Будучи командующим военным округом, почти шестидесятилетний Реннекампф день начинал так: просыпался рано, одевался сам, без помощи слуги, в тишине, не желая беспокоить домашних (вставал как мышка — вспоминала жена), одевался сколь быстро, столь и бесшумно. Не выпив ни любимого кофе, ни чаю, уезжал на верховую прогулку. За городом на известном месте к условному времени ожидал с лошадью солдат, он же принимал лошадь после прогулки, встречая на месте, которое назначал Реннекампф: через город генерал возвращался пешком или ехал на извозчике, ездить верхом по городу он не любил — жалел ноги лошади на каменной мостовой. После такой многовёрстной прогулки он всегда был весел и жизнерадостен, принимал ванну, делал гимнастику — несколько упражнений со спиральной пружиной и гирями, и только потом выпивал в столовой чашку кофе — это был его первый завтрак. Потом уходил в кабинет заниматься или принимать доклады, либо шёл в штаб, опять же пешком. Жена и дети вставали много позже. При этом он и ложился очень поздно и всегда жалел, что на сон уходит так много времени. Он и ложился также тихо, буквально на цыпочках, никого не беспокоя, даже слуг. С прислугой генерал был отменно вежлив, никогда не повышал на людей голос, даже когда делал замечания, говорил ровно и спокойно. Как вспоминали близкие: «Вообще он никому в доме не мешал жить, и все пользовались свободой». Но неукоснительно требовал, чтобы к завтраку (настоящему русскому дореволюционному, который, по нашим современным понятиям, скорее обед, а то, что мы сегодня считаем завтраком — это утренний чай) и к обеду все домашние собирались вместе, и не дай Бог кому опоздать хоть на пять минут. Все должны были быть тщательно одеты, у детей вымыты руки. Детям запрещалось разговаривать за обедом, только старшие могли отвечать на вопросы, если к ним обращались взрослые. На парадных обедах дети и гувернантки не присутствовали, им в таких случаях накрывали отдельно, в другой комнате.

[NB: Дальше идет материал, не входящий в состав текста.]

(* ===== verification/AuthAccounts.v ===== *)
(** * Charging, settling and refusing keep the accounts

    Each operation that starts or ends an outstanding request, as a step of the
    invariant: charging adds one, settling takes it away, a refusal leaves
    nothing behind. *)

From stdpp Require Import strings.
From S2P Require Import Prelude Text Diagnostic Proto Hashing Mapping MappingGrant Grant Lookups AuthData Authority AuthPolicy AuthSettle AuthRequest AuthFrame AuthTame AuthInner AuthInv.
Local Open Scope Z_scope.

(** A method whose only error is a panic. *)
Definition never_refuses {S A} (m : method S AuthError A) : Prop := forall c, match (m c).2 with Ok _ => True | Err e => e = Panicked end.

Section NeverRefuses.
Context {S : Type}.

Lemma nr_ret {A} (a : A) : never_refuses (S := S) (mret a).
Proof. done. Qed.
Lemma nr_bind {A B} (m : method S AuthError A) (k : A -> method S AuthError B) :
  never_refuses m -> (forall a, never_refuses (k a)) -> never_refuses (m ≫= k).
Proof.
  intros Hm Hk c. specialize (Hm c). unfold mbind, method_bind. destruct (m c) as [c' [a|e]]; cbn in *; [apply Hk|done].
Qed.
Lemma nr_for_each {A} (f : A -> method S AuthError unit) l : (forall x, never_refuses (f x)) -> never_refuses (for_each f l).
Proof. intros Hf. induction l as [|x l IH]; [apply nr_ret|]. by apply nr_bind; [|intros _]. Qed.
End NeverRefuses.

Ltac nr_go :=
  repeat match goal with
  | |- never_refuses (mbind _ _) => apply nr_bind; [|intros ?]
  | |- never_refuses (for_each _ _) => apply nr_for_each; intros ?
  | |- never_refuses (let '(_, _) := ?x in _) => destruct x
  | |- never_refuses (if ?b then _ else _) => destruct b
  | |- never_refuses (match ?x with _ => _ end) => destruct x
  | |- never_refuses (mod_s _) => done
  | |- never_refuses (mret _) => done
  | |- never_refuses get_s => done
  | |- never_refuses m_get => done
  | |- never_refuses (expect ?o) => intros ?; destruct o; done
  end.

(** The flags that close the grant, the stream state and its step. *)
Section Flags.
Context `{HashLib}.
Definition flags (s : AuthState) := (s_results_closing s, s_results_started s, s_control_open s, finished s, s_live_connections s).
Definition same_flags (c c' : Call) : Prop :=
  flags (ca_state c') = flags (ca_state c) /\ ca_gate c' = ca_gate c /\ ca_step c' = ca_step c.

Lemma same_flags_refl c : same_flags c c.
Proof. done. Qed.
Lemma same_flags_trans a b c : same_flags a b -> same_flags b c -> same_flags a c.
Proof. unfold same_flags. intros (? & ? & ?) (? & ? & ?). split_and!; congruence. Qed.
Lemma framed_flags c c' : framed c c' -> same_flags c c'.
Proof. unfold framed, same_flags, core, flags. intros ([= ? _ _ _ _ ? ? ? ?] & ? & ?). split_and!; congruence. Qed.
End Flags.

Section Accounts.
Context `{HashLib} {Gitignore : Type} (is_ignore : Gitignore -> PathBytes -> bool -> bool).
Context (from_json : list Z -> option WireEntry) (base64 : list Z -> option (list Z)).
Context (key : PathBytes -> Z) (cf : Config (Gitignore := Gitignore)) (W : World).
Abbreviation Inv := (Inv (limits cf)).

(** ** Settling *)
Lemma nr_kind_there path : never_refuses (kind_there cf W path).
Proof. intros c. unfold kind_there. destruct (rooted_metadata cf W path c) as [c' [[m|]|e]]; done. Qed.

Lemma nr_settle_hold k h r : never_refuses (settle_hold k h r).
Proof. unfold settle_hold. nr_go. Qed.

Lemma nr_release_patch_holds outcomes : never_refuses (release_patch_holds outcomes).
Proof. unfold release_patch_holds. nr_go; apply nr_settle_hold. Qed.

Lemma nr_settle_outcome rs streaming o : never_refuses (settle_outcome cf W rs streaming o).
Proof.
  destruct o; cbn [settle_outcome]; unfold settle_patch, settle_file_stage; nr_go; apply nr_kind_there || apply nr_settle_hold.
Qed.

Lemma unmade_nonneg n rs : 0 <= lenZ (unmade n rs).
Proof. apply lenZ_nonneg. Qed.

(** Refunds empty a settled request's charge. *)
Lemma refund_unmade_inv s st owed adm rs : Inv s (st :: owed) adm ->
  Inv (refund_unmade (st_charged st) rs s) (with_charged Charged_default st :: owed) adm.
Proof.
  intros Hi. destruct (head_counted _ _ _ _ _ Hi) as (Hnn & _). unfold refund_unmade.
  set (u := unmade _ rs). set (refunded := Z.min _ _). set (s1 := if decide (0 < refunded) then _ else s).
  assert (H1 : Inv s1 (with_charged (mkCharged 0 (ch_deleting (st_charged st)) (ch_file (st_charged st))) st :: owed) adm).
  { pose proof (lenZ_nonneg u). unfold s1. case_decide.
    - apply refund_changes_inv; [done| |done]. unfold refunded, owed_changes in *. lia.
    - replace s with (set_s_changes (fetch_sub (s_changes s) 0) s).
      + apply refund_changes_inv; [done| |done]. lia.
      + destruct (head_counted _ _ _ _ _ Hi) as (? & ? & ? & ? & ? & ?). rewrite fetch_sub_exact by lia. rewrite Z.sub_0_r. by destruct s. }
  set (made := negb _).
  apply (release_file_inv _ _ _ _ _ made (mkCharged 0 (ch_deleting (st_charged st)) None)) in H1; [|done].
  cbn [ch_file st_charged with_charged] in H1. set (s2 := release_file _ made s1) in *.
  pose proof (undeleted_bounds (ch_deleting (st_charged st)) u) as Hu. set (d := undeleted _ u) in *.
  destruct (head_counted _ _ _ _ _ H1) as (_ & _ & _ & ? & ? & _).
  assert (owed_deletions (with_charged (mkCharged 0 (ch_deleting (st_charged st)) None)
    (with_charged (mkCharged 0 (ch_deleting (st_charged st)) (ch_file (st_charged st))) st)) = lenZ (ch_deleting (st_charged st))) as Hd by done.
  case_decide.
  - apply (refund_deletions_inv _ _ _ _ _ d Charged_default) in H1; [done|lia|done].
  - replace s2 with (set_s_deletions (fetch_sub (s_deletions s2) 0) s2).
    + apply (refund_deletions_inv _ _ _ _ _ 0 Charged_default) in H1; [done|rewrite Hd; pose proof (lenZ_nonneg (ch_deleting (st_charged st))); lia|done].
    + rewrite fetch_sub_exact by lia. rewrite Z.sub_0_r. by destruct s2.
Qed.

(** A request with nothing charged and, when tracked, no longer counted. *)
Lemma discharge_inv s st owed adm : Inv s (with_charged Charged_default st :: owed) adm ->
  Inv (if st_tracked st then set_s_in_flight (saturating_sub (s_in_flight s) 1) s else s) owed adm.
Proof.
  intros Hi. destruct Hi. apply Forall_cons in iv_nonneg as [_ ?]. apply Forall_cons in iv_fresh as [_ ?].
  assert (Hc : countb st_tracked (with_charged Charged_default st :: owed) = ((if st_tracked st then 1 else 0) + countb st_tracked owed)%nat)
    by by rewrite countb_cons.
  assert (Hsh : forall k i, countb (shares k i) (with_charged Charged_default st :: owed) = countb (shares k i) owed).
  { intros k i. rewrite countb_cons. unfold shares at 1. cbn. by rewrite bool_decide_eq_false_2. }
  cbn [fmap list_fmap] in *. rewrite sumZ_cons in *. change (owed_changes (with_charged _ st)) with 0 in *.
  change (owed_deletions (with_charged _ st)) with 0 in *. rewrite Hc in iv_in_flight.
  destruct (st_tracked st); split; cbn; try done; try lia; try (intros k b Hk; rewrite <- Hsh; by auto).
  - by apply (res_ok_resv _ s).
  - unfold saturating_sub. lia.
Qed.

(** Settling after the counters. *)
Definition settle_rest (creations : list PendingCreation) (outcomes : list PendingOutcome) (rs : Response) : method Call AuthError unit :=
  _ ← mod_s (fun s => foldl (fun s p => settle_creation rs p s) s creations);
  _ ← (if decide (outcomes = []) then mret tt else mod_s (set_s_recorded_any true));
  s ← get_s;
  for_each (settle_outcome cf W rs (s_results_started s)) outcomes.

Lemma settle_rest_ok creations outcomes rs : tame (cl_max_total_bytes (limits cf)) (settle_rest creations outcomes rs) /\
  never_refuses (settle_rest creations outcomes rs).
Proof.
  unfold settle_rest. split.
  - apply tame_bind; [apply tame_mod_s; intros; apply core_settle_creations|intros _]. apply tame_bind; [tame_go|intros _].
    tame_go. apply tame_settle_outcome.
  - nr_go. apply nr_settle_outcome.
Qed.

Lemma settle_inv st rs c owed adm : Inv (ca_state c) (st :: owed) adm ->
  exists c', settle cf W st rs c = (c', Ok tt) /\ Inv (ca_state c') owed adm /\ same_flags c c'.
Proof.
  intros Hi. apply (refund_unmade_inv _ _ _ _ rs), discharge_inv in Hi.
  assert (Hfl : flags (refund_unmade (st_charged st) rs (ca_state c)) = flags (ca_state c)).
  { unfold refund_unmade, release_file. repeat case_match; done. }
  destruct st as [creations outcomes charged tracked stream]. cbn [st_charged st_tracked settle] in *.
  set (s1 := refund_unmade charged rs (ca_state c)) in *.
  destruct (bool_decide _ && bool_decide _ && negb tracked) eqn:Eb.
  { destruct tracked; [by rewrite andb_false_r in Eb|]. eexists. split_and!; [done|done|split_and!; done]. }
  set (s2 := if tracked then _ else s1) in *. set (c2 := set_ca_state s2 c).
  destruct (settle_rest_ok creations outcomes rs) as [Ht Hn]. set (rest := settle_rest creations outcomes rs) in *.
  destruct (tame_inv _ rest c2 owed adm Ht Hi) as (Hp & Hf & Hi2). specialize (Hn c2).
  destruct (rest c2) as [c3 [[]|e]] eqn:Er; cbn in *; [|congruence].
  exists c3. split_and!; [|done|].
  - rewrite <- Er. subst rest c2 s2. by destruct tracked.
  - eapply same_flags_trans; [|by apply framed_flags]. subst c2 s2. split_and!; [|done|done]. by destruct tracked.
Qed.

Lemma settle_unexecuted_inv st reason c owed adm : Inv (ca_state c) (st :: owed) adm ->
  exists c', settle_unexecuted cf W st reason c = (c', Ok tt) /\ Inv (ca_state c') owed adm /\ same_flags c c'.
Proof.
  intros Hi. unfold settle_unexecuted.
  set (s1 := set_s_changes (fetch_sub (s_changes (ca_state c)) (ch_changes (st_charged st))) (ca_state c)).
  set (s2 := set_s_deletions (fetch_sub (s_deletions s1) (lenZ (ch_deleting (st_charged st)))) s1).
  set (s3 := release_file (ch_file (st_charged st)) false s2).
  destruct (head_counted _ _ _ _ _ Hi) as (Hnn & _).
  assert (H3 : Inv s3 (with_charged Charged_default st :: owed) adm).
  { apply (refund_changes_inv _ _ _ _ _ (ch_changes (st_charged st))
      (mkCharged 0 (ch_deleting (st_charged st)) (ch_file (st_charged st)))) in Hi; [|unfold owed_changes in *; lia|done].
    apply (refund_deletions_inv _ _ _ _ _ (lenZ (ch_deleting (st_charged st))) (mkCharged 0 [] (ch_file (st_charged st)))) in Hi;
      [|pose proof (lenZ_nonneg (ch_deleting (st_charged st))); unfold owed_deletions; cbn; lia|done].
    by apply (release_file_inv _ _ _ _ _ false Charged_default) in Hi. }
  destruct (settle_inv (with_charged Charged_default st) (RsErr reason) (set_ca_state s3 c) owed adm H3) as (c' & E & Hi' & Hf).
  exists c'. split_and!; [by rewrite <- E|done|]. eapply same_flags_trans; [|exact Hf]. split_and!; [|done|done].
  cbn. subst s3. unfold release_file. repeat case_match; done.
Qed.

Примечательно, что дома генерал никогда не говорил о служебных делах и категорически запрещал обсуждать их за столом во время обеда или завтрака, или на званном парадном приёме. Считал это просто недопустимым. С одной стороны, это был элемент светскости — с присутствующими дамами надо поддерживать занимательные светские беседы, а не скучные служебные, с другой — необходимость соблюдения военной тайны, к чему приучал подчинённых, требуя никогда не обсуждать служебные дела при дамах и слугах.

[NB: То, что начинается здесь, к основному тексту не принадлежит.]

(* ===== verification/AuthSample.v ===== *)
(** * A sample grant

    A copy into [/d/t], its files and one connection that writes them: the inputs
    on which the receiver's theorems are exercised. *)

From stdpp Require Import strings.
From S2P Require Import Prelude Text Diagnostic Proto Hashing Mapping Grant Lookups AuthData Authority AuthPolicy AuthSettle AuthRequest AuthSystem.
Local Open Scope Z_scope.

#[local] Existing Instance sum_lib.

Definition sample_destination : PathBytes := bs "/d/t".
Definition sample_file : PathBytes := bs "/d/t/f".

Definition sample_options (dry_run : bool) : CopyOptions :=
  mkOptions true true true false true false false false false dry_run false 0 0.
Definition sample_limits : CopyLimits := mkLimits 10 1000 500 131072 2 3.
Definition sample_copy (placement : DestinationPlacement) (existing : ExistingDestinationPolicy) (dry_run : bool) : CopyOperation :=
  mkCopy sample_destination [mkScope sample_destination true] (mkPolicy placement existing DeleteDestinationOnly AtomicStaged)
    (sample_options dry_run) sample_limits.
Definition sample_config (placement : DestinationPlacement) (existing : ExistingDestinationPolicy) (dry_run : bool)
    (widen : DirectoryWidening) : Config (Gitignore := unit) :=
  mkConfig (bs "/d") (sample_copy placement existing dry_run) (mkFilter [] [] false) None RootAny None 100 None None
    (mkExtra true false false false false false false widen false false).

Definition no_ignore (_ : unit) (_ : PathBytes) (_ : bool) : bool := false.
Definition no_entry (_ : list Z) : option WireEntry := None.
Definition no_text (_ : list Z) : option (list Z) := None.
Definition sum_key (path : PathBytes) : Z := foldl (fun h b => (h * 257 + b) mod 2 ^ 32) 0 path.

(** Everything looked up is a directory. *)
Definition sample_dir : RootMetadata := mkRootMetadata 7 42 16877 5 0.
Definition sample_world : World := mkWorld (fun _ _ => Some (Some sample_dir)) (fun _ => 1) (fun _ _ => true).

Definition sample_meta : Meta := mkMeta 420 0 0 0 0 None.
Definition sample_put : SmallPut := mkSmallPut sample_file 1 [104; 105] sample_meta MODE false Any ScUnknown.
Definition sample_patch : SmallPatch := mkSmallPatch sample_file 2 4 131072 [false] [] sample_meta MODE MODE Any false.

Definition sample_copying : Config := sample_config DirectoryContents Replace false WidenNone.

(** A worker publishes a file, streams a patch of it and deletes another file
    that turns out not to be there, while the results are listed. *)
Definition sample_events : list Event :=
  [EvControl; EvWorker; EvStartResults;
   EvArrive 1 (RqPutSmallBatch [sample_put]); EvAuthorize 1; EvSettle 1 (RsPublishedBatch [Ok tt]) false;
   EvArrive 1 (RqPatchBegin sample_patch 4); EvAuthorize 1; EvSettle 1 RsOther true;
   EvArrive 1 (RqPatchData [1; 2; 3; 4]); EvAuthorize 1; EvSettle 1 RsOther false;
   EvArrive 0 (RqApply [OpUnlink (bs "/d/t/g")]); EvAuthorize 0].

Definition sample_start : Sys := mkSys (Authority_new sample_copying None) [].
Abbreviation sample_run events :=
  (sys_run no_ignore no_entry no_text sum_key sample_copying sample_world events (mkSys (Authority_new sample_copying None) [])).

(** The request is still executing, and the patch open. *)
Definition sample_midway : Sys := default sample_start (sample_run sample_events).

Definition sample_ending : list Event :=
  sample_events ++ [EvSettle 0 (RsApplied [Some (mkWireError (bs "no such file") (Some WkNotFound) (Some 2) true true)]) false;
                    EvArrive 1 RqPatchEnd; EvAuthorize 1; EvSettle 1 (RsPatchedBatch [Ok false]) false; EvFinishBegin; EvFinishEnd].
Definition sample_ended : Sys := default sample_midway (sample_run sample_ending).

(** What the receiver counted, and what it reported. *)
Example sample_midway_counts : let s := sy_state sample_midway in
  (s_changes s, s_deletions s, s_transferred_bytes s, s_reserved_bytes s, s_in_flight s) = (3, 1, 6, 4, 2).
Proof. vm_compute. reflexivity. Qed.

Будни жены командующего военного округа

В описываемое время в Российской империи было 12 военных округов. Соответственно, Вера Николаевна Эдлер фон Ренненкампф была одной из 12 дам на всю страну соответствующего ранга и положения. Для дочери армейского штабс-капитана из Таганрога это был второй брак. Первым её мужем был греческий подданный банкир Георгий Крассан, брак продлился всего полтора года — муж умер от туберкулёза, оставив жену с ребёнком. Это случилось в 1901 году. Через пять лет Вера Николаевна вышла замуж за Ренненкампфа. Между супругами было 24 года разницы, но, как вспоминала сама Вера Николаевна, никто и никогда этой разницы не замечал, настолько генерал всегда был бодр, здоров и отлично выглядел. Военные историки того времени подтверждают: Ренненкампф день и ночь на коне, проверяя свои войска, которые очень боялись его всегда внезапных наездов, ему солдаты и офицеры за эти внеплановые проверки даже прозвище дали — «жёлтая опасность», по цвету лампас Забайкальского казачьего войска, в котором генерал одно время служил; но и войска он к войне подготовил.

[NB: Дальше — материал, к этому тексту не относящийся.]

(* ===== verification/Signer.v ===== *)
(** * The trusted signer (src/src/delegation.rs)

    The login key a receiver trusts: which keys it can check, what a signature
    must show, and the armored signature a signer writes.
    - [ssh_key] and [rsa] are libraries: [SshKeys] holds what is used of them.
    - Public keys and signatures are the libraries' own values; [sig_bytes] is
      the signature with the flags byte and counter of a FIDO key at its end. *)

From stdpp Require Import strings.
From S2P Require Import Prelude Text Proto Hashing Mapping Grant AuthSettle TcpProps Directive.
Local Open Scope Z_scope.

Inductive HashAlg := HashSha256 | HashSha512.
Inductive Algorithm :=
| Ed25519 | Ecdsa (curve : list Z) | Rsa (hash : option HashAlg) | SkEd25519 | SkEcdsaSha2NistP256
| OtherAlgorithm (name : list Z).

Class SshKeys := {
  KeyData : Type;
  Signature : Type;
  SshSig : Type;
  key_eq_dec :: EqDecision KeyData;
  from_openssh : list Z -> option KeyData;
  to_openssh : KeyData -> option (list Z);
  key_algorithm : KeyData -> Algorithm;
  (** [KeyData::rsa]: the modulus and the exponent, each with its
      [as_positive_bytes]. *)
  key_rsa : KeyData -> option (option (list Z) * option (list Z));
  key_verify : KeyData -> list Z -> Signature -> bool;
  (** [RsaPublicKey::new_with_max_size] accepts the modulus and exponent. *)
  rsa_accepts : list Z -> list Z -> Z -> bool;
  rsa_signature_parses : list Z -> bool;
  rsa_verify : HashAlg -> list Z -> list Z -> list Z -> list Z -> bool;
  from_pem : list Z -> option SshSig;
  ss_namespace : SshSig -> list Z;
  ss_reserved : SshSig -> list Z;
  ss_public_key : SshSig -> KeyData;
  ss_hash_alg : SshSig -> HashAlg;
  ss_signature : SshSig -> Signature;
  sig_algorithm : Signature -> Algorithm;
  sig_bytes : Signature -> list Z;
  signed_data : list Z -> HashAlg -> list Z -> option (list Z);
  (** [Encode] of a byte string. *)
  ssh_string : list Z -> option (list Z);
  (** [encode_prefixed]: the key with its length before it. *)
  key_prefixed : KeyData -> option (list Z);
  algorithm_name : Algorithm -> list Z;
  hash_name : HashAlg -> list Z
}.

Definition SK_USER_PRESENCE : Z := 1.
Definition SK_USER_VERIFICATION : Z := 4.
Definition MAX_RSA_BITS : Z := 16384.
Definition MIN_RSA_BITS : Z := 2048.

Definition leading_zeros (b : Z) : Z := if decide (b = 0) then 8 else 7 - Z.log2 b.

Definition security_key (a : Algorithm) : bool := match a with SkEd25519 | SkEcdsaSha2NistP256 => true | _ => false end.

Section Signer.
Context `{SshKeys}.

Record TrustedSigner := mkSigner {
  ts_public_key : list Z;
  ts_security_key_flags : option Z;
  ts_valid_before : option Z
}.

Definition signer_key (s : TrustedSigner) : mres KeyData :=
  from_option_err "parse the trusted login key"%string (from_openssh (ts_public_key s)).

Definition rsa_bits (key : KeyData) : option Z :=
  '(n, _) ← key_rsa key;
  modulus ← n;
  Some match modulus with [] => 0 | first :: _ => lenZ modulus * 8 - leading_zeros first end.

Definition signer_validate (s : TrustedSigner) : mres unit :=
  key ← signer_key s;
  let a := key_algorithm key in
  _ ← match a with
      | OtherAlgorithm _ => Err "syq cannot check signatures made with this login key"%string
      | _ => Ok tt
      end;
  _ ← match security_key a, ts_security_key_flags s with
      | true, Some flags =>
          require (bool_decide (Z.ldiff flags (Z.lor SK_USER_PRESENCE SK_USER_VERIFICATION) = 0))
            "unsupported FIDO touch and PIN policy"%string
      | true, None => Err "a FIDO login key needs a touch and PIN policy"%string
      | false, Some _ => Err "a touch and PIN policy applies only to a FIDO login key"%string
      | false, None => Ok tt
      end;
  match rsa_bits key with
  | Some bits =>
      _ ← require (negb (bool_decide (bits < MIN_RSA_BITS))) "RSA login keys need at least 2048 bits"%string;
      require (negb (bool_decide (MAX_RSA_BITS < bits))) "syq checks RSA login keys of up to 16384 bits"%string
  | None => Ok tt
  end.

(** The comment of [key] is dropped: it is no part of [KeyData]. *)
Definition signer_new (key : KeyData) (flags valid_before : option Z) : mres TrustedSigner :=
  public_key ← from_option_err "encode the trusted login key"%string (to_openssh key);
  let signer := mkSigner public_key flags valid_before in
  _ ← signer_validate signer;
  Ok signer.

Definition verify_signature (key : KeyData) (data : list Z) (signature : Signature) : mres unit :=
  match key_rsa key with
  | None => require (key_verify key data signature) "the signature does not verify"%string
  | Some (n, e) =>
      n ← from_option_err "RSA modulus"%string n;
      e ← from_option_err "RSA exponent"%string e;
      _ ← require (rsa_accepts n e MAX_RSA_BITS) "unsupported RSA key"%string;
      _ ← require (rsa_signature_parses (sig_bytes signature)) "malformed RSA signature"%string;
      match sig_algorithm signature with
      | Rsa (Some h) => require (rsa_verify h n e data (sig_bytes signature)) "the signature does not verify"%string
      | _ => Err "an RSA key cannot have made this signature"%string
      end
  end.

Definition security_key_flags (signature : SshSig) : mres Z :=
  _ ← require (security_key (sig_algorithm (ss_signature signature))) "the signature was not made by a FIDO key"%string;
  let bytes := sig_bytes (ss_signature signature) in
  index ← from_option_err "truncated FIDO signature"%string (if decide (length bytes < 5)%nat then None else Some (length bytes - 5)%nat);
  Ok (nth index bytes 0).

Definition signer_verify (s : TrustedSigner) (namespace payload armored : list Z) (now : Z) : mres unit :=
  _ ← signer_validate s;
  _ ← match ts_valid_before s with
      | Some valid_before =>
          require (negb (bool_decide (now < 0) || bool_decide (valid_before <= now)))
            "the login certificate this receiver trusts has expired"%string
      | None => Ok tt
      end;
  key ← signer_key s;
  signature ← from_option_err "parse the SSH signature"%string (from_pem armored);
  _ ← require (bool_decide (ss_namespace signature = namespace)) "the signature was made for another purpose"%string;
  _ ← require (bool_decide (ss_reserved signature = [])) "the signature carries reserved data"%string;
  _ ← require (bool_decide (ss_public_key signature = key)) "the signature was made by a key this receiver does not trust"%string;
  signed ← from_option_err "the signed data"%string (signed_data namespace (ss_hash_alg signature) payload);
  _ ← match verify_signature key signed (ss_signature signature) with
      | Ok _ => Ok tt
      | Err _ => Err "the signature does not verify with the trusted login key"%string
      end;
  match ts_security_key_flags s with
  | Some required =>
      flags ← security_key_flags signature;
      require (bool_decide (Z.land flags required = required)) "the signature lacks the FIDO flags this receiver requires"%string
  | None => Ok tt
  end.

(** ** The armored signature a signer writes *)
Definition ssh_encode (s : list Z) : mres (list Z) := from_option_err "length invalid"%string (ssh_string s).

Definition encoded_signature (signature : Signature) : mres (list Z) :=
  name ← ssh_encode (algorithm_name (sig_algorithm signature));
  let bytes := sig_bytes signature in
  if security_key (sig_algorithm signature) then
    split ← from_option_err "truncated FIDO signature"%string (if decide (length bytes < 5)%nat then None else Some (length bytes - 5)%nat);
    start ← ssh_encode (take split bytes);
    Ok (name ++ start ++ drop split bytes)
  else all ← ssh_encode bytes; Ok (name ++ all).

Definition armored_sshsig (b64_encode : list Z -> list Z) (key : KeyData) (namespace : list Z) (hash : HashAlg) (signature : Signature) : mres (list Z) :=
  encoded ← encoded_signature signature;
  prefixed ← from_option_err "encode the key"%string (key_prefixed key);
  namespace ← ssh_encode namespace;
  reserved ← ssh_encode [];
  hash ← ssh_encode (hash_name hash);
  encoded ← ssh_encode encoded;
  Ok (canonical_sshsig_armor b64_encode (bs "SSHSIG" ++ to_be_bytes 4 1 ++ prefixed ++ namespace ++ reserved ++ hash ++ encoded)).
End Signer.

Дочь Веры Николаевны от первого брака Павел Карлович удочерил; по его ходатайству, указом императора Николая II Ольга была принята в подданство России, одновременно именным Высочайшим указом Правительствующему Сенату повелено ей, Ольге, принять фамилию «Ренненкампф», а также отчество «Павловна» и пользоваться правами потомственного дворянства. Сам генерал был женат трижды и, кроме упомянутой приёмной Ольги, имел ещё четырёх дочерей: Аделаиду (1883 г. р.) и Ираиду (1885 г. р.) от первого брака, Лидию (1891 г. р.) от второго, Татьяну (1907 г. р.) от третьего. Что интересно, старшие девочки были лютеранского вероисповедания, другие девочки — все православного, как, естественно, и Вера Николаевна; сам Павел Карлович Ренненкампф был лютеранского вероисповедания, но после своей трагической отставки в 1915 году принял православие; он говорил, что пока был на службе, переходить в православие ему было не с руки, во избежание толков, что в оное он переходит ради карьерных соображений. Примечательно, что занимавший пост Военного министра до Сухомлинова генерал Редигер (с которым у Ренненкампфа были очень сложные отношения: Редигер 7 лет продержал Ренненкампфа на посту корпусного командира, отклоняя под различными предлогами желание Николая II дать генералу повышение) поступил точно так же, приняв православие после своей отставки на склоне лет.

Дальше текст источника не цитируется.